New Flavor in your Ear: Women are changing the Face of Hip-Hop– and Atlanta is Ground Zero (Atlanta magazine) – Last fall, I pitched a women in hip-hop feature to the editors at Atlanta magazine. By spring when I hadn’t heard from them, I figured the idea was DOA. But in May, they contacted me and said they wanted to move forward with the idea for the September issue. To give you an idea, it normally takes three to four months to put together a magazine and we started in June. My co-editor, Heather Buckner and I, put together a team of women of color in Atlanta journalism to write the articles for this issue. Getting this issue to the printer was like playing a game of Operation, making sure we mentioned as many Atlanta women in hip-hop as possible and giving everyone their shine. I only wish we could have published extended versions of each interview. My conversations with rappers Rasheeda and Princess felt like talking to old friends. I am so proud of how the issue turned out and for the love the artists felt being celebrated by their city.
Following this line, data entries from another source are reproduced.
(* ===== verification/Coalescing.v ===== *)
(** * Coalescing

    The invariant of the page heap and what [MergeIntoFreeList] does: a floating
    free span is merged with its free neighbours of the same kind and goes on its
    list, so that no two neighbours on lists are of the same kind. *)
From stdpp Require Import base numbers list option gmap sets fin_maps fin_map_dom.
From Stdlib Require Import ZArith Lia.
From S2P Require Import Prelude SizeMap SpanList PageMap SystemAlloc MetaData PageHeap SpanSet.
From S2P Require Import FreeLists SpanGeometry.
Open Scope Z_scope.

(** No free span is followed by a free span of its kind. *)
Definition coalesced (m : gmap Z Span) (F : gset Z) : Prop :=
  ∀ loc p q s t, free_loc loc → listed m F loc p s → listed m F loc q t →
    start s + length s ≠ start t.

Section coalescing.
Context {W : Type} `{SysAlloc W} `{!SysAllocLaws W} `{MetaData W} `{!MetaDataLaws W}.
Context {P : Type} `{PageMap P W} `{!PageMapLaws P W}.
Context {SA : Type} `{ObjAllocator SA W} `{!ObjAllocatorLaws SA W}.
Context {TA : Type} `{ObjAllocator TA W} `{!ObjAllocatorLaws TA W}.
Abbreviation Heap := (PageHeap P SA TA W).
Implicit Types h : Heap.

(** All the pages of spans, and what the allocators and the system know. *)
Definition all_pages (m : gmap Z Span) : Z := wsum (λ _ s, length s) m.
Record sys_ok h : Prop := {
  so_wf : sa_wf (world h);
  so_spans : oa_rep (span_allocator h) (world h) (dom (spans h));
  so_traces : ∃ live, oa_rep (stacktrace_allocator h) (world h) live ∧
    Z.of_nat (size live) = zlen (growth_stacks h) ∧
    8192 * zlen (growth_stacks h) ≤ system_bytes (stats_ h);
  so_given p s a : spans h !! p = Some s →
    8192 * start s ≤ a < 8192 * (start s + length s) → sa_given (world h) a;
  so_total : 8192 * all_pages (spans h) ≤ system_bytes (stats_ h);
  so_taken : system_bytes (stats_ h) ≤ SystemTaken (world h);
}.
Record inv h (F : gset Z) : Prop := {
  iv_geom : geom (spans h) (pagemap_ h);
  iv_lists : lists_ok h F;
  iv_sys : sys_ok h;
  iv_coalesced : coalesced (spans h) F;
  iv_aggressive : aggressive_decommit_ h = false;
  iv_index : 0 ≤ release_index_ h ≤ kMaxPages + 1;
}.

(** The assumption on the system: it gives less than 8 TiB. *)
Hypothesis taken_bound : ∀ w, sa_wf w → SystemTaken w < 2 ^ 43.

Lemma sys_pages h : sys_ok h → 0 ≤ system_bytes (stats_ h) < 2 ^ 43 ∧ all_pages (spans h) < 2 ^ 30.
Proof.
  intros [W1 _ (live & _ & _ & Ht) _ W4 W5]. pose proof (taken_bound _ W1). pose proof (zlen_nonneg (growth_stacks h)).
  lia.
Qed.
Lemma span_pages m p s : (∀ q t, m !! q = Some t → 1 ≤ length t) → m !! p = Some s →
  length s ≤ all_pages m.
Proof.
  intros Hpos Hp. unfold all_pages. rewrite (wsum_delete _ _ _ _ Hp).
  assert (0 ≤ wsum (λ _ s, length s) (delete p m)); [|lia]. apply wsum_nonneg.
  intros q t [_ Hq]%lookup_delete_Some. specialize (Hpos q t Hq). lia.
Qed.
Lemma span_length h F p s : lists_ok h F → sys_ok h → spans h !! p = Some s → 1 ≤ length s < 2 ^ 30.
Proof.
  intros Hl Hs Hp. destruct (sys_pages _ Hs). destruct (lk_span _ _ Hl _ _ Hp).
  assert (length s ≤ all_pages (spans h)); [|lia]. eapply span_pages; [|done].
  intros q t Hq. by apply (lk_span _ _ Hl q).
Qed.
Lemma bytes_total h F loc : lists_ok h F → sys_ok h → free_loc loc →
  0 ≤ bytes_at loc (stats_ h) ≤ system_bytes (stats_ h).
Proof.
  intros Hl Hs Hloc. rewrite (lk_bytes _ _ _ Hl Hloc). pose proof (so_total _ Hs) as Ht.
  assert (0 ≤ wsum (pages_at F loc) (spans h)).
  { apply wsum_nonneg. intros q t Hq. apply pages_at_nonneg. by apply (lk_span _ _ Hl q). }
  assert (wsum (pages_at F loc) (spans h) ≤ all_pages (spans h)); [|lia].
  apply wsum_le. intros q t Hq. apply pages_at_nonneg. by apply (lk_span _ _ Hl q).
Qed.
Lemma bits_range : 0 ≤ 2 ^ sa_bits (Y := W) ≤ 2 ^ 62.
Proof. pose proof (sa_bits_pow (Y := W)). lia. Qed.

(** *** The page map and the span objects *)
Variable ab : Prop.
Lemma wp_GetDescriptor k (Q : Z → Heap → Prop) h :
  pm_wf (pagemap_ h) → 0 ≤ k → Q (pm_at (pagemap_ h) k) h → wp ab (GetDescriptor k) Q h.
Proof. intros Hwf Hk HQ. unfold wp, GetDescriptor, lift. by rewrite (pm_get_spec _ _ Hwf Hk). Qed.
Lemma wp_pagemap_set k v (Q : () → Heap → Prop) h :
  pm_wf (pagemap_ h) → pm_has (pagemap_ h) k →
  (∀ pm, map_step (pagemap_ h) pm →
     (∀ j, pm_at pm j = if decide (j = k) then v else pm_at (pagemap_ h) j) →
     Q tt (with_pagemap h pm)) → wp ab (pagemap_set k v) Q h.
Proof.
  intros Hwf Hk HQ. destruct (pm_set_spec _ _ v Hwf Hk) as (pm & E & Hwf' & Hat & Hhas).
  unfold wp, pagemap_set. rewrite E. cbn. by apply HQ.
Qed.
Lemma wp_DeleteSpan p (Q : () → Heap → Prop) h live :
  oa_rep (span_allocator h) (world h) live → p ∈ live →
  (∀ a, oa_rep a (world h) (live ∖ {[p]}) →
     Q tt (with_span_allocator
        (with_links (with_spans h (delete p (spans h))) (delete p (span_links h))) a)) →
  wp ab (DeleteSpan p) Q h.
Proof.
  intros Hrep Hp HQ. destruct (oa_delete _ _ _ _ Hrep Hp) as (a & E & Hrep').
  unfold wp, DeleteSpan. simpl. rewrite E. cbn. by apply HQ.
Qed.
Lemma wp_NewSpan st len (Q : Z → Heap → Prop) h live :
  sa_wf (world h) → oa_rep (span_allocator h) (world h) live → Z.of_nat (size live) < INT_MAX →
  (∀ p a w, 0 < p → p ∉ live → sa_wf w → sys_le (world h) w → oa_rep a w ({[p]} ∪ live) →
     Q p (with_links (with_spans (with_world (with_span_allocator h a) w)
            (<[p := zero_span st len]> (spans h))) (<[p := (0, 0)]> (span_links h)))) →
  wp ab (NewSpan st len) Q h.
Proof.
  intros Hwf Hrep Hsz HQ. unfold wp, NewSpan.
  destruct (oa_new _ _ _ Hwf Hrep Hsz) as [->|(p & a & w & -> & ? & ? & ? & ? & ?)]; [done|].
  cbn. by apply HQ.
Qed.

(** *** What merging leaves alone *)
Record same_sys h h' : Prop := {
  ss_system : system_bytes (stats_ h') = system_bytes (stats_ h);
  ss_committed : committed_bytes (stats_ h') = committed_bytes (stats_ h);
  ss_counter : scavenge_counter_ h' = scavenge_counter_ h;
  ss_index : release_index_ h' = release_index_ h;
  ss_aggressive : aggressive_decommit_ h' = aggressive_decommit_ h;
  ss_traces : stacktrace_allocator h' = stacktrace_allocator h;
  ss_growth : growth_stacks h' = growth_stacks h;
  ss_world : world h' = world h;
}.
Lemma same_sys_trans h1 h2 h3 : same_sys h1 h2 → same_sys h2 h3 → same_sys h1 h3.
Proof. intros [] []. split; congruence. Qed.
Lemma lists_only_same_sys h h' : lists_only h h' → same_sys h h'.
Proof. intros []. by split. Qed.
(** The spans in use, but for [p]. *)
Definition used_but (p : Z) h h' : Prop := ∀ q t, q ≠ p → location t = IN_USE →
  spans h' !! q = Some t ↔ spans h !! q = Some t.
Lemma used_but_trans p h1 h2 h3 : used_but p h1 h2 → used_but p h2 h3 → used_but p h1 h3.
Proof. intros H12 H23 q t Hq Ht. etrans; [by apply H23|by apply H12]. Qed.

(** A floating span [p] that is being merged. *)
Record merging h (p : Z) (s : Span) : Prop := {
  mg_geom : geom (spans h) (pagemap_ h);
  mg_lists : lists_ok h {[p]};
  mg_sys : sys_ok h;
  mg_coalesced : coalesced (spans h) {[p]};
  mg_aggressive : aggressive_decommit_ h = false;
  mg_span : spans h !! p = Some s;
  mg_loc : free_loc (location s);
}.
(** The bytes of a location, with those of [p] when it goes there. *)
Definition potential (loc : Location) h (s : Span) : Z :=
  bytes_at loc (stats_ h) + (if decide (location s = loc) then 8192 * length s else 0).

(** Taking a free neighbour off its list, or leaving it. *)
Lemma wp_CheckAndHandlePreMerge h p s q (Q : Z → Heap → Prop) :
  merging h p s → q ≠ p →
  (q = 0 → Q 0 h) →
  (∀ t, spans h !! q = Some t → location t ≠ location s → Q 0 h) →
  (∀ t h', q ≠ 0 → listed (spans h) {[p]} (location s) q t → lists_only h h' →
     lists_ok h' ({[q]} ∪ {[p]}) → spans h' = <[q := set_iter t None]> (spans h) →
     counts_moved h h' (location s) (8192 * - length t) → Q q h') →
  (q = 0 ∨ is_Some (spans h !! q)) →
  wp ab (CheckAndHandlePreMerge p q) Q h.
Proof.
  intros [Mg Ml Ms Mc Ma Mp Mloc] Hne Hnull Hkeep Htake Hq. unfold CheckAndHandlePreMerge.
  destruct (Z.eqb_spec q 0) as [->|Hq0]; [apply wp_ret; by apply Hnull|].
  destruct Hq as [|[t Ht]]; [done|].
  apply wp_bind, wp_gets. rewrite Ma. apply wp_bind, (wp_load _ _ _ _ _ Ht).
  apply wp_bind, (wp_load _ _ _ _ _ Mp). cbn [andb]. apply wp_bind, wp_ret.
  case_bool_decide as Hl; [|apply wp_ret; by apply (Hkeep t)].
  assert (listed (spans h) {[p]} (location s) q t) as Hlist by (split; [done|set_solver]).
  apply wp_bind, wp_RemoveFromFreeList with (F := {[p]}) (s := t); [done|by rewrite Hl|by rewrite Hl| |].
  - rewrite Hl. destruct (sys_pages _ Ms) as [? _]. pose proof (bytes_total _ _ _ Ml Ms Mloc). lia.
  - intros h' Hlo Hok Hsp Hcm. rewrite Hl in Hcm. apply wp_ret. by apply (Htake t).
Qed.

(** The state after a neighbour has been merged into [p]. *)
Definition merged h p s h' (s' : Span) : Prop :=
  merging h' p s' ∧ location s' = location s ∧ length s ≤ length s' ∧ same_sys h h' ∧
  used_but p h h' ∧ (∀ loc, free_loc loc → potential loc h' s' = potential loc h s) ∧
  ∀ loc q t, listed (spans h') {[p]} loc q t → listed (spans h) {[p]} loc q t.

(** What deleting a span and changing another leave alone. *)
Record rest_same h h' : Prop := {
  rs_normal : large_normal_ h' = large_normal_ h;
  rs_returned : large_returned_ h' = large_returned_ h;
  rs_stats : stats_ h' = stats_ h;
  rs_counter : scavenge_counter_ h' = scavenge_counter_ h;
  rs_index : release_index_ h' = release_index_ h;
  rs_aggressive : aggressive_decommit_ h' = aggressive_decommit_ h;
  rs_traces : stacktrace_allocator h' = stacktrace_allocator h;
  rs_growth : growth_stacks h' = growth_stacks h;
  rs_world : world h' = world h;
}.

(** The neighbour [q], off its list, becomes part of [p]. *)
Lemma absorb h p s q t h1 h2 s' far :
  merging h p s → q ≠ p → listed (spans h) {[p]} (location s) q t → lists_only h h1 →
  lists_ok h1 ({[q]} ∪ {[p]}) → spans h1 = <[q := set_iter t None]> (spans h) →
  counts_moved h h1 (location s) (8192 * - length t) →
  (start t + length t = start s ∧ start s' = start t ∧ far = start t) ∨
  (start s + length s = start t ∧ start s' = start s ∧ far = start t + length t - 1) →
  length s' = length s + length t → location s' = location s →
  sizeclass s' = sizeclass s → span_iter s' = None →
  map_step (pagemap_ h) (pagemap_ h2) →
  (∀ x, pm_at (pagemap_ h2) x = if decide (x = far) then p else pm_at (pagemap_ h) x) →
  oa_rep (span_allocator h2) (world h) (dom (spans h) ∖ {[q]}) →
  rest_same h1 h2 → spans h2 = <[p := s']> (delete q (spans h)) →
  span_links h2 = delete q (span_links h1) → merged h p s h2 s'.
Proof.
  intros [Mg Ml Ms Mc Ma Mp Mloc] Hne Hlist Hlo Hok1 Hsp1 Hcm Hends Hlen Hloc Hcl Hit Hmap Hat Ha
    [] Hsp2 Hlk2.
  pose proof Hlist as (Hq & Hlq & _). pose proof (lk_span _ _ Ml _ _ Hq) as [_ Hlt].
  assert (delete q (spans h1) = delete q (spans h)) as Esp.
  { rewrite Hsp1. apply delete_insert_eq. }
  assert (spans h1 !! q = Some (set_iter t None)) as Hq1 by (rewrite Hsp1; apply lookup_insert_eq).
  assert (lists_ok h2 {[p]}) as Hok2.
  { pose proof (lists_ok_delete _ _ _ _ Hok1 Hq1 ltac:(set_solver)) as Hok2.
    replace (({[q]} ∪ {[p]}) ∖ {[q]} : gset Z) with ({[p]} : gset Z) in Hok2 by set_solver.
    rewrite Esp in Hok2.
    apply (lists_ok_update _ _ {[p]} p s s') in Hok2.
    - eapply lists_ok_frame; [..|exact Hok2]; simpl; congruence.
    - simpl. rewrite lookup_delete_ne by done. done.
    - done.
    - left. set_solver.
    - left. set_solver.
    - done.
    - pose proof (lk_span _ _ Ml _ _ Mp). lia.
    - intros _. rewrite Hcl. by apply (lk_class _ _ Ml p s). }
  assert (all_pages (<[p := s']> (delete q (spans h))) = all_pages (spans h)) as Etot.
  { unfold all_pages. rewrite (wsum_change _ (λ _ s, length s) _ p s) by (done || (rewrite lookup_delete_ne; done)).
    rewrite (wsum_delete _ (spans h) q t Hq). lia. }
  assert (merging h2 p s') as Hm.
  { split; rewrite ?Hsp2.
    - eapply geom_absorb; try done. intros [E _]. apply Mloc. congruence.
    - done.
    - destruct Ms as [S1 S2 S3 S4 S5 S6], Hlo. split; rewrite ?Hsp2, ?rs_world0, ?lo_world, ?rs_stats0, ?lo_system.
      + done.
      + rewrite dom_insert_L, dom_delete_L.
        replace ({[p]} ∪ dom (spans h) ∖ {[q]}) with (dom (spans h) ∖ {[q]}); [done|].
        apply elem_of_dom_2 in Mp. set_solver.
      + by rewrite rs_traces0, rs_growth0, lo_traces, lo_growth.
      + intros r u a0 [[<- <-]|[? [? Hr]%lookup_delete_Some]]%lookup_insert_Some Hra.
        * destruct (decide (8192 * start s ≤ a0 < 8192 * (start s + length s))); [by apply (S4 p s)|].
          apply (S4 q t); [done|lia].
        * by apply (S4 r u).
      + by rewrite Etot.
      + done.
    - intros loc r1 r2 u1 u2 Hfl (Hr1 & Hl1 & Hn1) (Hr2 & Hl2 & Hn2).
      apply lookup_insert_Some in Hr1 as [[<- <-]|[? [? Hr1]%lookup_delete_Some]]; [set_solver|].
      apply lookup_insert_Some in Hr2 as [[<- <-]|[? [? Hr2]%lookup_delete_Some]]; [set_solver|].
      by apply (Mc loc r1 r2).
    - destruct Hlo. congruence.
    - apply lookup_insert_eq.
    - congruence. }
  split; [done|]. split; [done|]. split; [lia|].
  split; [destruct Hlo; split; congruence|]. split; [|split].
  - intros r u Hr Hu. rewrite Hsp2, lookup_insert_ne by done. destruct (decide (r = q)) as [->|].
    + rewrite lookup_delete_eq, Hq. split; [done|]. intros [= <-]. exfalso. apply Mloc. congruence.
    + by rewrite lookup_delete_ne.
  - intros loc Hfl. unfold potential. rewrite Hloc. specialize (Hcm loc Hfl).
    rewrite rs_stats0, Hcm. case_decide; lia.
  - intros loc r u (Hr & Hl & Hn). rewrite Hsp2 in Hr.
    apply lookup_insert_Some in Hr as [[<- <-]|[? [? Hr]%lookup_delete_Some]]; [set_solver|done].
Qed.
“Women have been a part of hip-hop from the beginning,” says Dr. Lakeyta Bonnette-Bailey, an associate professor at Georgia State University who researches hip-hop and politics. “This idea of women in hip-hop is not new. Their stories just haven’t been told.”

This artist disconnected from the world to regain clarity (The Undefeated) – The editors of The Undefeated contacted me because they wanted to publish a series of artists profiles focused on how artists across the country were emerging from the pandemic. I made a list of 10 artists whose careers I’d been following in the South and beyond. I was specifically interested in artists who seemed to have “gone dark” during the pandemic. The result is what I believe is the best profile I’ve ever written– an interview with painter Michi Meko about his journey from surviving to thriving.

“I get pissed off when people post about self-help on Instagram, because mine didn’t look like getting a facial or going for ice cream,” Meko said. “It was a lot of crying and throwing s—.”

Actress Aunjanue Ellis photographed in McComb,. Miss. by Imani Khayyam
Actress Aunjanue Ellis photographed in McComb,. Miss. by Imani Khayyam


Asians Under Attack: A Theatremakers’ Round Table (American Theatre) – On March 16, a white man drove through Atlanta to two massage parlors and killed eight people and injured a dozen others. This was one of the most heinous in a string of attacks on Asians across the U.S. I know artists speak to our times, so I wanted to check in with the Asian theatre artists who were struggling to offer light to their communities in bleak times. Some I knew prior to the interviews, others were recommended by friends and editors in the industry for me to talk to. I asked them each a series of questions about how they believe theatre should respond in the face of hate and their insights were brilliant.

“It’s sad to me that it took a shooting to make people see that anti-Asian hate crimes exist. As storytellers in the theatre, we have a responsibility to combat harmful stereotypes.”

The Disarming Eye of Imani Khayyam (Bitter Southerner) – I first met Jackson, Mississippi based photographer, Imani Khayyam, when he took photos of Aunjanue Ellis for the profile I wrote of her in fall 2020. I was struck by the way he contrasted people and their environments and knew I wanted to work with him again in some capacity. He left an impression on the editors of Bitter Southerner as well, and they asked me to interview him for the inaugural print issue of the digital publication. Khayyam’s gentle spirit really comes through in the piece and you only need to see a couple of his photos to see why his eye is so special.

“I’m always trying to get what’s inside of you and let that speak,” Khayyam said. “It’s not about the clothes. You can have on the dopest outfit, but it has to have some kind of soul.”